In other words: the right to freedom of expression is not limited to merely truthful information. This also ties into a practical aspect, because who will decide whether the message in question is intended to represent opinion or fact? Better yet: who gets to determine what is “true” and what is not?
The need to make this determination between truth and falsity is clearly open to State abuse. Moreover, the risk that statements might be awarded described as “false” is likely to have a substantial chilling effect. Journalists may hold off from publishing certain stories when the veracity of a news report could not easily be proved in court (or if proof would be impossible to provide even if it were available, due to the need to protect sources, for example). Such fear of prosecution would result in a considerable set of information not reaching the public at large.
While it may seem tempting to argue that the dissemination of false news could pose a threat to public order, especially during a state of emergency, it should be kept in mind that limiting news output to only “true” or State-sanctioned news actually poses a threat to democracy itself. In particular during elections it is important to prevent those holding office from controlling what news reaches the public and what doesn’t. In a truly democratic society, the way for a State to respond to any false news coming into circulation would be to counter it with correct information, not to clamp down on the press publishing the allegedly false news. Access to the media should be a sufficient tool for State agencies to diffuse false messages; shutting down outlets that do not propagate State-sanctioned news is unnecessary and disproportionate, no matter what the circumstances.

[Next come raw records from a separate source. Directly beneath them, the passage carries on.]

(* ===== verification/Credentials.v ===== *)
(** * Password length

    [lib/credentials.ts]: the backend bounds a password by its length in UTF-8
    bytes, which is neither its length in code units nor in characters. *)

From S2P Require Import Prelude JsString.

Definition MIN_PASSWORD_BYTES : Z := 12.
Definition MAX_PASSWORD_BYTES : Z := 72.

Definition high_surrogate (c : N) : bool := (0xD800 <=? c)%N && (c <=? 0xDBFF)%N.
Definition low_surrogate (c : N) : bool := (0xDC00 <=? c)%N && (c <=? 0xDFFF)%N.

(** The UTF-8 bytes of a code point below 0x10000. *)
Definition encode_unit (c : N) : list N :=
  if (c <? 0x80)%N then [c]
  else if (c <? 0x800)%N then [0xC0 + c / 0x40; 0x80 + c mod 0x40]%N
  else [0xE0 + c / 0x1000; 0x80 + c / 0x40 mod 0x40; 0x80 + c mod 0x40]%N.

(** The bytes of the code point of a surrogate pair. *)
Definition encode_pair (h l : N) : list N :=
  let c := ((h - 0xD800) * 0x400 + (l - 0xDC00) + 0x10000)%N in
  [0xF0 + c / 0x40000; 0x80 + c / 0x1000 mod 0x40; 0x80 + c / 0x40 mod 0x40;
   0x80 + c mod 0x40]%N.

(** [new TextEncoder().encode(value)]: a surrogate without its partner becomes
    U+FFFD. *)
Fixpoint encode (value : jstr) : list N :=
  match value with
  | [] => []
  | c :: rest =>
      if high_surrogate c then
        match rest with
        | d :: rest' =>
            if low_surrogate d then encode_pair c d ++ encode rest'
            else encode_unit 0xFFFD ++ encode rest
        | [] => encode_unit 0xFFFD
        end
      else if low_surrogate c then encode_unit 0xFFFD ++ encode rest
      else encode_unit c ++ encode rest
  end.

Definition utf8ByteLength (value : jstr) : Z := Z.of_nat (length (encode value)).

Definition passwordHasValidByteLength (value : jstr) : bool :=
  let length := utf8ByteLength value in
  (MIN_PASSWORD_BYTES <=? length)%Z && (length <=? MAX_PASSWORD_BYTES)%Z.

(** ** Induction along the encoder *)

(** Code units, and every surrogate in a pair. *)
Fixpoint well_formed (value : jstr) : Prop :=
  match value with
  | [] => True
  | c :: rest =>
      (c < 0x10000)%N ∧
      if high_surrogate c then
        match rest with
        | d :: rest' => low_surrogate d = true ∧ well_formed rest'
        | [] => False
        end
      else low_surrogate c = false ∧ well_formed rest
  end.

Lemma encode_ind (P : jstr → Prop) :
  P [] →
  (∀ c d rest, high_surrogate c = true → low_surrogate d = true → P rest → P (c :: d :: rest)) →
  (∀ c rest, high_surrogate c = true → (∀ d r, rest = d :: r → low_surrogate d = false) →
     P rest → P (c :: rest)) →
  (∀ c rest, high_surrogate c = false → P rest → P (c :: rest)) →
  ∀ s, P s.
Proof.
  intros Hnil Hpair Hlone Hunit s.
  induction s as [s IH] using (induction_ltof1 _ (@length N)). unfold ltof in IH.
  destruct s as [|c rest]; [done|].
  assert (P rest) as Hrest by (apply IH; simpl; lia).
  destruct (high_surrogate c) eqn:Hc; [|by apply Hunit].
  destruct rest as [|d rest]; [by apply Hlone|].
  destruct (low_surrogate d) eqn:Hd.
  - apply Hpair; [done..|]. apply IH. simpl. lia.
  - apply Hlone; [done| |done]. by intros ?? [= <- <-].
Qed.

Lemma encode_pair_eq c d rest :
  high_surrogate c = true → low_surrogate d = true →
  encode (c :: d :: rest) = encode_pair c d ++ encode rest.
Proof. intros Hc Hd. simpl. by rewrite Hc, Hd. Qed.

Lemma encode_lone_eq c rest :
  high_surrogate c = true → (∀ d r, rest = d :: r → low_surrogate d = false) →
  encode (c :: rest) = encode_unit 0xFFFD ++ encode rest.
Proof.
  intros Hc Hd. destruct rest as [|d r]; simpl; rewrite Hc; [done|].
  by rewrite (Hd d r eq_refl).
Qed.

Lemma encode_unit_eq c rest :
  high_surrogate c = false →
  encode (c :: rest) = encode_unit (if low_surrogate c then 0xFFFD else c) ++ encode rest.
Proof. intros Hc. simpl. rewrite Hc. by destruct (low_surrogate c). Qed.

Lemma encode_unit_length c :
  length (encode_unit c) = if (c <? 0x80)%N then 1 else if (c <? 0x800)%N then 2 else 3.
Proof. unfold encode_unit. by repeat case_match. Qed.

(** ** Bounds *)

Lemma utf8ByteLength_bounds value :
  (Z.of_nat (length value) <= utf8ByteLength value <= 3 * Z.of_nat (length value))%Z.
Proof.
  unfold utf8ByteLength. induction value using encode_ind.
  - done.
  - rewrite encode_pair_eq, length_app by done. simpl. lia.
  - rewrite encode_lone_eq, length_app, encode_unit_length by done. simpl. lia.
  - rewrite encode_unit_eq, length_app, encode_unit_length by done. simpl.
    repeat case_match; lia.
Qed.

Lemma utf8ByteLength_ascii value :
  Forall (fun c => (c < 0x80)%N) value → utf8ByteLength value = Z.of_nat (length value).
Proof.
  unfold utf8ByteLength. induction 1 as [|c rest Hc _ IH]; [done|].
  rewrite encode_unit_eq by (unfold high_surrogate; lia).
  replace (low_surrogate c) with false by (unfold low_surrogate; lia).
  rewrite length_app, encode_unit_length. replace (c <? 0x80)%N with true by lia. simpl. lia.
Qed.

(** ** Decoding *)

#[local] Ltac Zify.zify_post_hook ::= Z.to_euclidean_division_equations.

Lemma decode_unit c rest :
  (c < 0x10000)%N → utf16_of_utf8 (encode_unit c ++ rest) = c :: utf16_of_utf8 rest.
Proof.
  intros Hc. unfold encode_unit.
  destruct (c <? 0x80)%N eqn:H1; [simpl; by rewrite H1|].
  destruct (c <? 0x800)%N eqn:H2; simpl.
  - replace (0xC0 + c / 0x40 <? 0x80)%N with false by lia.
    replace (0xC0 + c / 0x40 <? 0xE0)%N with true by lia. f_equal. lia.
  - replace (0xE0 + c / 0x1000 <? 0x80)%N with false by lia.
    replace (0xE0 + c / 0x1000 <? 0xE0)%N with false by lia.
    replace (0xE0 + c / 0x1000 <? 0xF0)%N with true by lia. f_equal. lia.
Qed.

Lemma decode_pair h l rest :
  high_surrogate h = true → low_surrogate l = true →
  utf16_of_utf8 (encode_pair h l ++ rest) = h :: l :: utf16_of_utf8 rest.
Proof.
  unfold high_surrogate, low_surrogate. intros Hh Hl. unfold encode_pair.
  set (c := ((h - 0xD800) * 0x400 + (l - 0xDC00) + 0x10000)%N).
  assert (0x10000 <= c < 0x110000)%N by lia. simpl.
  replace (0xF0 + c / 0x40000 <? 0x80)%N with false by lia.
  replace (0xF0 + c / 0x40000 <? 0xE0)%N with false by lia.
  replace (0xF0 + c / 0x40000 <? 0xF0)%N with false by lia.
  replace ((0xF0 + c / 0x40000 - 0xF0) * 0x40000 + (0x80 + c / 0x1000 mod 0x40 - 0x80) * 0x1000
    + (0x80 + c / 0x40 mod 0x40 - 0x80) * 0x40 + (0x80 + c mod 0x40 - 0x80) - 0x10000)%N
    with (c - 0x10000)%N by lia.
  f_equal; [|f_equal]; unfold c; lia.
Qed.

Lemma decode_encode value : well_formed value → utf16_of_utf8 (encode value) = value.
Proof.
  induction value as [|c d rest Hc Hd IH|c rest Hc Hno _|c rest Hc IH] using encode_ind;
    intros Hwf.
  - done.
  - rewrite encode_pair_eq, decode_pair by done. simpl in Hwf. rewrite Hc in Hwf.
    by rewrite IH by apply Hwf.
  - simpl in Hwf. rewrite Hc in Hwf. destruct rest as [|d r]; [tauto|].
    rewrite (Hno d r eq_refl) in Hwf. destruct Hwf as [_ [? _]]; done.
  - simpl in Hwf. rewrite Hc in Hwf. destruct Hwf as (Hlt & Hl & Hwf).
    rewrite encode_unit_eq, Hl, decode_unit by done. by rewrite IH.
Qed.

(** Every byte is one. *)
Lemma encode_bytes value : Forall (fun c => (c < 0x10000)%N) value → Forall (fun b => (b < 256)%N) (encode value).
Proof.
  assert (∀ c, (c < 0x10000)%N → Forall (fun b => (b < 256)%N) (encode_unit c)) as Hunit.
  { intros c Hc. unfold encode_unit. destruct (c <? 0x80)%N eqn:H1; [repeat constructor; lia|].
    destruct (c <? 0x800)%N eqn:H2; repeat constructor; lia. }
  induction value as [|c d rest Hc Hd IH|c rest Hc Hno IH|c rest Hc IH] using encode_ind; intros Hv.
  - constructor.
  - inversion Hv as [|? ? H1 Hv']; inversion Hv' as [|? ? H2 Hv'']; subst.
    rewrite encode_pair_eq by done. apply Forall_app. split; [|by apply IH].
    unfold high_surrogate, low_surrogate in *. unfold encode_pair.
    set (x := ((c - 0xD800) * 0x400 + (d - 0xDC00) + 0x10000)%N).
    assert (x < 0x110000)%N by lia. clearbody x. repeat constructor; lia.
  - inversion Hv as [|? ? H1 Hv']; subst. specialize (IH Hv').
    assert (encode (c :: rest) = encode_unit 0xFFFD ++ encode rest) as ->.
    { simpl. rewrite Hc. destruct rest as [|d r]; [done|]. by rewrite (Hno d r eq_refl). }
    apply Forall_app. split; [apply Hunit; lia|done].
  - inversion Hv as [|? ? H1 Hv']; subst. specialize (IH Hv'). rewrite encode_unit_eq by done.
    destruct (low_surrogate c); apply Forall_app; (split; [apply Hunit; lia|done]).
Qed.

(** The bytes counted are the UTF-8 encoding: decoding them gives the password
    back, for every string without lone surrogates; the count is between one
    and three bytes per code unit, and one for ASCII. *)
Theorem encode_roundtrip value :
  well_formed value → utf16_of_utf8 (encode value) = value.
Proof. apply decode_encode. Qed.

Lemma encode_roundtrip_witness : utf16_of_utf8 (encode (js "pässword🔒")) = js "pässword🔒".
Proof. apply encode_roundtrip. vm_compute. repeat split; discriminate || done. Defined.

(** A password of valid byte length has between 4 and 72 code units; an ASCII
    one is valid exactly when it has between 12 and 72. *)
Theorem passwordHasValidByteLength_units value :
  (passwordHasValidByteLength value = true → 4 ≤ length value ≤ 72) ∧
  (Forall (fun c => (c < 0x80)%N) value →
     passwordHasValidByteLength value = true ↔ 12 ≤ length value ≤ 72).
Proof.
  unfold passwordHasValidByteLength, MIN_PASSWORD_BYTES, MAX_PASSWORD_BYTES. split.
  - pose proof (utf8ByteLength_bounds value). lia.
  - intros H. rewrite utf8ByteLength_ascii by done. lia.
Qed.

Example lock_18 : utf8ByteLength (concat (replicate 18 (js "🔒"))) = MAX_PASSWORD_BYTES.
Proof. reflexivity. Qed.
Example lock_19 : passwordHasValidByteLength (concat (replicate 19 (js "🔒"))) = false.
Proof. reflexivity. Qed.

In this context, the situation in Armenia at the time illustrates the risks of allowing State institutions to control the news. Human rights reports on Armenia in 2008, such as that of the US Department of State, paint a grim picture of a government committing increasing human rights violations, particularly during the elections, and State authorities using harassment and “intrusive application of bureaucratic measures to intimidate and retaliate against government opponents.” An important factor in this were the restrictions imposed on freedom of the press during the state of emergency, with special note made of the continuing practice of self-censorship by journalists. If limiting the news to State-sanctioned messages is a threat to democracy itself, this holds even more true during times of elections, when a nation’s citizens should be able to inform themselves on the widest possible range of information and opinions.
Given that the risks of maintaining false news laws far outweigh the risks posed by any false news coming into circulation, it is important that the Court’s findings provide adequate safeguards against their inherent potential for abuse. From this perspective, the most straightforward approach would be to establish that false news laws as such are incompatible with Article 10, state of emergency or not.
The MDLI has submitted an Intervention in the Dareskizb case in which it is submitted that
(1) False news provisions have been rejected by all true democracies as being contrary to the essential requirements of free speech, as inoperable and as open to State abuse.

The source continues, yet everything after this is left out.